Wählen Sie als Nächstes die Vertiefungen aus, für die ein Schwellenwert erforderlich ist. Verwenden Sie das Werkzeug Schwellenwertlinienmodus, um den Schwellenwert manuell in den freien Raum zwischen den positiven und negativen Grundgesamtheiten im Amplitudendiagramm anzuwenden, und stellen Sie sicher, dass das Fadenkreuz so platziert wird, dass die vier Tröpfchenpopulationen deutlich voneinander getrennt sind. Sobald der Schwellenwert für alle Proben angewendet wurde, exportieren Sie die Ergebnisse zur weiteren Analyse als CSV-Datei, indem Sie auf die Registerkarte Datentabelle, Importieren/Exportieren, klicken und Sichtbare Daten in CSV exportieren auswählen.

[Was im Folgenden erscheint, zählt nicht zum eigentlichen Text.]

(* ===== verification/ComponentScenarios.v ===== *)
(** * ComponentScenarios: the interface items through the editor

    The scenarios of test_connect.py and test_realizationconnect.py, and
    those of section 8 of the specification, replayed through the editor
    of [Registry] ([run]: dispatch, glue test, connection table, the
    connectors of [Relationship] and [Assembly], and the refolding of
    [Folding]) on one small diagram, evaluated by [vm_compute].

    The diagram: components [1], [2], [3] shown by component items [10],
    [11], [12]; interface [4] shown by interface item [13]; classes [5]
    and [6] shown by class items [14] and [15]; connector lines [20],
    [21], [22], a dependency line [30] and an interface realization line
    [40]. The domain says that [1] provides [4] and that [2] and [3]
    require it, written by the helpers [provide] and [require] of
    test_connect.py. *)

From stdpp Require Import base list gmap strings sets.
From S2P Require Import Prelude Model Factory Items Folding Protocol Relationship Assembly Registry.
Set Warnings "-clear-no-such-hyp".

Module ComponentScenarios.
Import CoreModel Factory Items Folding Protocol Relationship Assembly Registry.

(** ** The domain *)

(** [provide(component, interface)]: a new realization, appended to the
    component's [interfaceRealization], whose contract is the interface. *)
Definition provide (c i : nat) (st : store) : store :=
  let '(impl, st1) := create InterfaceRealization st in
  put_ref impl "contract" [i]
    (assoc_set (flip InterfaceRealization_implementatingClassifier) c impl st1).

(** [require(component, interface)]: a new usage, appended to the
    component's [clientDependency], whose supplier is the interface. *)
Definition require (c i : nat) (st : store) : store :=
  let '(usage, st1) := create Usage st in
  assoc_set (flip NamedElement_supplierDependency) usage i
    (assoc_set NamedElement_clientDependency c usage st1).

Definition base_store : store :=
  mkStore (<[1 := Component]> (<[2 := Component]> (<[3 := Component]> (<[4 := Interface]>
           (<[5 := Class_]> (<[6 := Class_]> ∅))))))
    ∅ ∅.

(** [1] provides [4], [2] and [3] require it. *)
Definition roles_store : store := require 3 4 (require 2 4 (provide 1 4 base_store)).

(** [1] and [2] both provide [4] (test_connection_order). *)
Definition providers_store : store := provide 2 4 (provide 1 4 base_store).

(** ** The diagram *)

Definition element_item (c : IClass) (s : option nat) : item := mkItem c s 0 [true] NONE.

(** An interface item in fold state [f], its ports as the state says. *)
Definition interface_item (f : Folded) : item :=
  mkItem InterfaceItem (Some 4) 0 (fold_ports f) f.

Definition items_with (f : Folded) : gmap nat item :=
  <[10 := element_item ComponentItem (Some 1)]> (<[11 := element_item ComponentItem (Some 2)]>
  (<[12 := element_item ComponentItem (Some 3)]> (<[13 := interface_item f]>
  (<[14 := element_item ClassItem (Some 5)]> (<[15 := element_item ClassItem (Some 6)]>
  (<[20 := element_item ConnectorItem None]> (<[21 := element_item ConnectorItem None]>
  (<[22 := element_item ConnectorItem None]> (<[30 := element_item DependencyItem None]>
  (<[40 := element_item InterfaceRealizationItem None]> ∅)))))))))).

(** Nothing connected, the interface unfolded. *)
Definition world_c : world := mkWorld roles_store (items_with NONE) ∅.

(** The world after a sequence of gestures from [w]. *)
Definition after_from (w : world) (gs : list gesture) : world :=
  match run gs w with Ok w' => w' | Raise _ => w end.

(** ** Gesture sequences *)

(** A realization and a dependency docked to the interface: it folds to
    [ASSEMBLY], both the provided and the required port are open. *)
Definition fold_assembly : list gesture := [GConnect (40, Head) 13 0; GConnect (30, Head) 13 0].

(** [self.connect(connN, connN.head, cN)] for the three connector lines. *)
Definition connect_components : list gesture :=
  [GConnect (20, Head) 10 0; GConnect (21, Head) 11 0; GConnect (22, Head) 12 0].

(** The provider on the provided port, the requirers on the required
    port. *)
Definition dock_provider : gesture := GConnect (20, Tail) 13 provided_port.
Definition dock_requirer1 : gesture := GConnect (21, Tail) 13 required_port.
Definition dock_requirer2 : gesture := GConnect (22, Tail) 13 required_port.

Definition assembly_pair : list gesture :=
  fold_assembly ++ connect_components ++ [dock_provider; dock_requirer1].

(** Observations. *)
Definition classes_of (st : store) (k : UClass) : list nat :=
  (filter (fun kv => kv.2 = k) (map_to_list (s_class st))).*1.

Definition end_count (w : world) (l : nat) : option nat :=
  (fun a => length (get_ref (w_store w) a "end")) <$> subject_of w l.

(** The gestures observed from [world_c]. *)
Definition observe_c {A} (w : world) (gs : list gesture) (f : world -> A) : result A :=
  w' <- run gs w ;; Ok (f w').

(** The relationship a line shows: its class, its kind, its end count. *)
Definition shown (w : world) (l : nat) : option (option UClass * option string * nat) :=
  (fun a => (s_class (w_store w) !! a, get_attr (w_store w) a "kind",
             length (get_ref (w_store w) a "end"))) <$> subject_of w l.

(** ** Theorems *)

Lemma world_c_wf : world_wf world_c.
Proof.
  split_and!; [intros d; unfold diagram_connections; simpl; rewrite lookup_empty; constructor
              |intros d ci; unfold diagram_connections; simpl; rewrite lookup_empty; set_solver
              |apply store_wfb_sound; vm_compute; reflexivity].
Qed.

Lemma world_c_folds : fold_consistent world_c.
Proof. apply fold_consistentb_sound. vm_compute. reflexivity. Qed.

(** Section 8, the assembly scenario, and test_connection's data model:
    a providing and a requiring component joined to an interface folded
    to [ASSEMBLY] share one relationship, of kind "assembly", with two
    ends; the interface stays in [ASSEMBLY]. *)
Theorem assembly_pair_shares :
  observe_c world_c assembly_pair
    (fun w => (bool_decide (subject_of w 20 = subject_of w 21), shown w 20, item_folds w 13)) =
  Ok (true, Some (Some CoreModel.Connector, Some "assembly", 2),
      Some (ASSEMBLY, [true; false; true; false])).
Proof. vm_compute. reflexivity. Qed.

(** test_addtional_connections: a third component that requires the
    interface joins the same relationship, which then has three ends. *)
Theorem additional_connection_joins :
  observe_c world_c (assembly_pair ++ [dock_requirer2])
    (fun w => (bool_decide (subject_of w 22 = subject_of w 20), end_count w 20)) =
  Ok (true, Some 3).
Proof. vm_compute. reflexivity. Qed.

(** Section 8, assembly identity independent of order: joining the
    provider and the two requirers in the order [C1, C2, C3] or
    [C2, C3, C1] gives, both times, the three lines one shared
    relationship, the only [Connector] of the model, with three ends. *)
Theorem assembly_order_independent :
  let outcome order := observe_c world_c (fold_assembly ++ connect_components ++ order)
    (fun w => (bool_decide (subject_of w 20 = subject_of w 21 /\ subject_of w 21 = subject_of w 22),
               end_count w 20, length (classes_of (w_store w) CoreModel.Connector))) in
  outcome [dock_provider; dock_requirer1; dock_requirer2] = Ok (true, Some 3, 1) /\
  outcome [dock_requirer1; dock_requirer2; dock_provider] = Ok (true, Some 3, 1).
Proof. split; vm_compute; reflexivity. Qed.

(** Section 8, assembly teardown, and test_disconnection: taking the
    provider's line off its component when the relationship has two ends
    clears the subject of both lines and leaves no [Connector],
    [ConnectorEnd] or [Port] in the model. *)
Theorem assembly_teardown_scenario :
  observe_c world_c (assembly_pair ++ [GDisconnect (20, Head)])
    (fun w => (subject_of w 20, subject_of w 21, classes_of (w_store w) CoreModel.Connector,
               classes_of (w_store w) ConnectorEnd, classes_of (w_store w) Port)) =
  Ok (None, None, [], [], []).
Proof. vm_compute. reflexivity. Qed.

(** Section 8, reconnection against section 4.5: moving the
    requirer's line of a two-end assembly from component [2] to
    component [3] is a disconnect, which leaves one end and so tears the
    assembly down, then a connect, which creates a new assembly with the
    one end of [3]. The provider's line loses its subject; the
    relationship of the moved line has one end, for [3], and none for
    the provider, where section 8 asks the same relationship to stay with
    the old end removed and a new end for [3] added. *)
Theorem reconnection_loses_identity :
  observe_c world_c (assembly_pair ++ [GConnect (21, Head) 12 0])
    (fun w => (subject_of w 20,
               subject_of w 21 ≫= fun a => Some (end_component (w_store w) <$> get_ref (w_store w) a "end"),
               length (classes_of (w_store w) CoreModel.Connector))) =
  Ok (None, Some [Some 3], 1).
Proof. vm_compute. reflexivity. Qed.

(** ** Witnesses *)

Definition w_components : world := after_from world_c (fold_assembly ++ connect_components).
Definition w_provided : world := after_from world_c (fold_assembly ++ connect_components ++ [dock_provider]).
Definition w_paired : world := after_from world_c assembly_pair.

(** The worlds [connect] sees: the handle already recorded. *)
Definition w_before_provider : world := record_connection (20, Tail) 13 provided_port w_components.
Definition w_before_requirer : world := record_connection (21, Tail) 13 required_port w_provided.

Definition w_realized : world :=
  after_from world_c [GConnect (40, Head) 13 0; GConnect (40, Tail) 14 0].
Definition w_before_realization : world :=
  record_connection (40, Tail) 14 0 (after_from world_c [GConnect (40, Head) 13 0]).
Definition w_before_reconnect : world :=
  match disconnect_gesture dispatch (40, Tail) w_realized with
  | Ok w => record_connection (40, Tail) 15 0 w
  | Raise _ => w_realized
  end.
Definition w_tail_off : world :=
  after_from world_c [GConnect (40, Head) 13 0; GConnect (40, Tail) 14 0; GDisconnect (40, Tail)].
Lemma assembly_connect_creates_witness :
  exists w' a en,
    Assembly.connect (mkAssemblyConnect 13 20) (20, Tail) provided_port w_before_provider = Ok (Some true, w') /\
    s_class (w_store w_before_provider) !! a = None /\ subject_of w' 20 = Some a /\
    s_class (w_store w') !! a = Some CoreModel.Connector /\
    get_attr (w_store w') a "kind" = Some "assembly" /\
    get_ref (w_store w') a "end" = [en] /\ end_component (w_store w') en = Some 1.
Proof.
  apply (assembly_connect_creates 13 20 (20, Tail) provided_port w_before_provider
           (element_item ConnectorItem None) 1 13 4); vm_compute; reflexivity.
Defined.

Lemma assembly_connect_joins_witness :
  exists w', Assembly.connect (mkAssemblyConnect 13 21) (21, Tail) required_port w_before_requirer =
               Ok (Some true, w') /\
    subject_of w' 21 = Some 10 /\ ends_for (w_store w') 10 2 <> [] /\
    (forall c', c' <> 2 -> ends_for (w_store w') 10 c' = ends_for (w_store w_before_requirer) 10 c') /\
    length (get_ref (w_store w') 10 "end") =
      length (get_ref (w_store w_before_requirer) 10 "end") +
      (if decide (ends_for (w_store w_before_requirer) 10 2 = []) then 1 else 0).
Proof.
  apply (assembly_connect_joins 13 21 (21, Tail) required_port w_before_requirer
           (element_item ConnectorItem None) 2 13 4 10); vm_compute; reflexivity.
Defined.

Lemma assembly_disconnect_teardown_witness :
  exists w', Assembly.disconnect (mkAssemblyConnect 10 20) (20, Head) w_paired = Ok w' /\
    s_class (w_store w') !! 10 = None /\ (forall o p, 10 ∉ get_ref (w_store w') o p) /\
    (forall e, e ∈ get_ref (w_store w_paired) 10 "end" ->
       s_class (w_store w') !! e = None /\
       forall q, q ∈ get_ref (w_store w_paired) e "role" -> s_class (w_store w') !! q = None) /\
    (forall l, subject_of w_paired l = Some 10 -> subject_of w' l = None).
Proof.
  apply (assembly_disconnect_teardown (mkAssemblyConnect 10 20) (20, Head) w_paired 10);
    decide_compute.
Defined.

Lemma realization_connect_creates_witness :
  exists w' r, Relationship.connect (mkRelationshipConnect RealizationRel 14 40) (40, Tail) 0 w_before_realization =
                 Ok (Some true, w') /\
    s_class (w_store w_before_realization) !! r = None /\ subject_of w' 40 = Some r /\
    s_class (w_store w') !! r = Some InterfaceRealization /\
    get_ref (w_store w') r "contract" = [4] /\
    get_ref (w_store w') r "implementatingClassifier" = [5] /\
    r ∈ get_ref (w_store w') 5 "interfaceRealization".
Proof.
  apply (realization_connect_creates 14 40 (40, Tail) 0 w_before_realization
           (element_item InterfaceRealizationItem None) 4 5);
    first [apply store_wfb_sound; vm_compute; reflexivity | vm_compute; reflexivity | decide_compute].
Defined.

Lemma realization_reconnect_keeps_subject_witness :
  exists w', Relationship.connect (mkRelationshipConnect RealizationRel 15 40) (40, Tail) 0 w_before_reconnect =
               Ok (Some true, w') /\
    subject_of w' 40 = Some 10 /\ get_ref (w_store w') 10 "contract" = [4] /\
    get_ref (w_store w') 10 "implementatingClassifier" = [6] /\
    forall c, 10 ∈ get_ref (w_store w') c "interfaceRealization" -> c = 6.
Proof.
  apply (realization_reconnect_keeps_subject 15 40 (40, Tail) 0 w_before_reconnect 10 4 6);
    first [apply store_wfb_sound; vm_compute; reflexivity | vm_compute; reflexivity | decide_compute].
Defined.

Lemma relationship_disconnect_unlinks_witness :
  exists w', Relationship.disconnect (mkRelationshipConnect RealizationRel 13 40) (40, Head) w_tail_off = Ok w' /\
    subject_of w' 40 = None /\ s_class (w_store w') !! 10 = None /\
    forall o p, 10 ∉ get_ref (w_store w') o p.
Proof.
  apply (relationship_disconnect_unlinks (mkRelationshipConnect RealizationRel 13 40) (40, Head)
           w_tail_off 10); vm_compute; reflexivity.
Defined.

Lemma create_fresh_witness :
  let '(x, st') := create Port roles_store in
  (forall y, y ∈ ids_of roles_store -> y < x) /\ s_class roles_store !! x = None /\
  s_class st' !! x = Some Port /\
  (forall y, y <> x -> s_class st' !! y = s_class roles_store !! y) /\
  s_attr st' = s_attr roles_store /\ s_ref st' = s_ref roles_store.
Proof. apply (create_fresh Port roles_store). reflexivity. Defined.

End ComponentScenarios.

Geben Sie einen geeigneten Dateinamen ein und klicken Sie auf Speichern. Die in diesem Protokoll verwendeten PCR- und Tröpfchenleseverfahren zeigten das Vorhandensein klar getrennter Populationen positiver und negativer Tröpfchen, sowohl im Fam- als auch im Hex-Kanal. Mitochondriale DNA-Populationen, die für beide Sonden positiv waren, konnten auch von Einzelzelllysaten unterschieden werden.
Diese Methode zeigte auch, dass für Proben mit Deletionen in der mitochondrialen DNA eine gemischte Population von doppelt positiven Tröpfchen und Tröpfchen vorhanden ist, die nur für den nicht gelöschten Teil der DNA positiv sind. Diese Methode wurde erfolgreich verwendet, um die mitochondriale DNA-Kopienzahl pro Zelle in einer Vielzahl von Säugetierzellen, einschließlich Mauseizellen und primären embryonalen Zellen der Maus, zu zählen. Darüber hinaus wurde in Zellen mit hoher Deletionsheteroplasmie festgestellt, dass die Population, die für eine einzelne Sonde positiv war, signifikant größer war als die doppelt positive Population.
In Zellen mit Heteroplasmatik mit niedriger Deletion waren beide Populationen jedoch von ähnlicher Größe. Daher stellen genaue Ergebnisse immer sicher, dass die Tröpfchenerzeugung erfolgreich war und dass der Schwellenwert mithilfe der 1D- oder 2D-Amplitudenansicht entsprechend angewendet wurde. Unverwendetes Lysat kann für andere Einzelzellassays wie Pyrosequenzierung verwendet werden, die Einzelnukleotid-Polymorphismus-Heteroplasmen messen können.
Die Entwicklung dieser Technik hat es uns ermöglicht, genaue Messungen der mitochondrialen DNA-Kopienzahl und Deletionsheteroplasmie in einzelnen Zellen durchzuführen, was bisher nicht möglich war.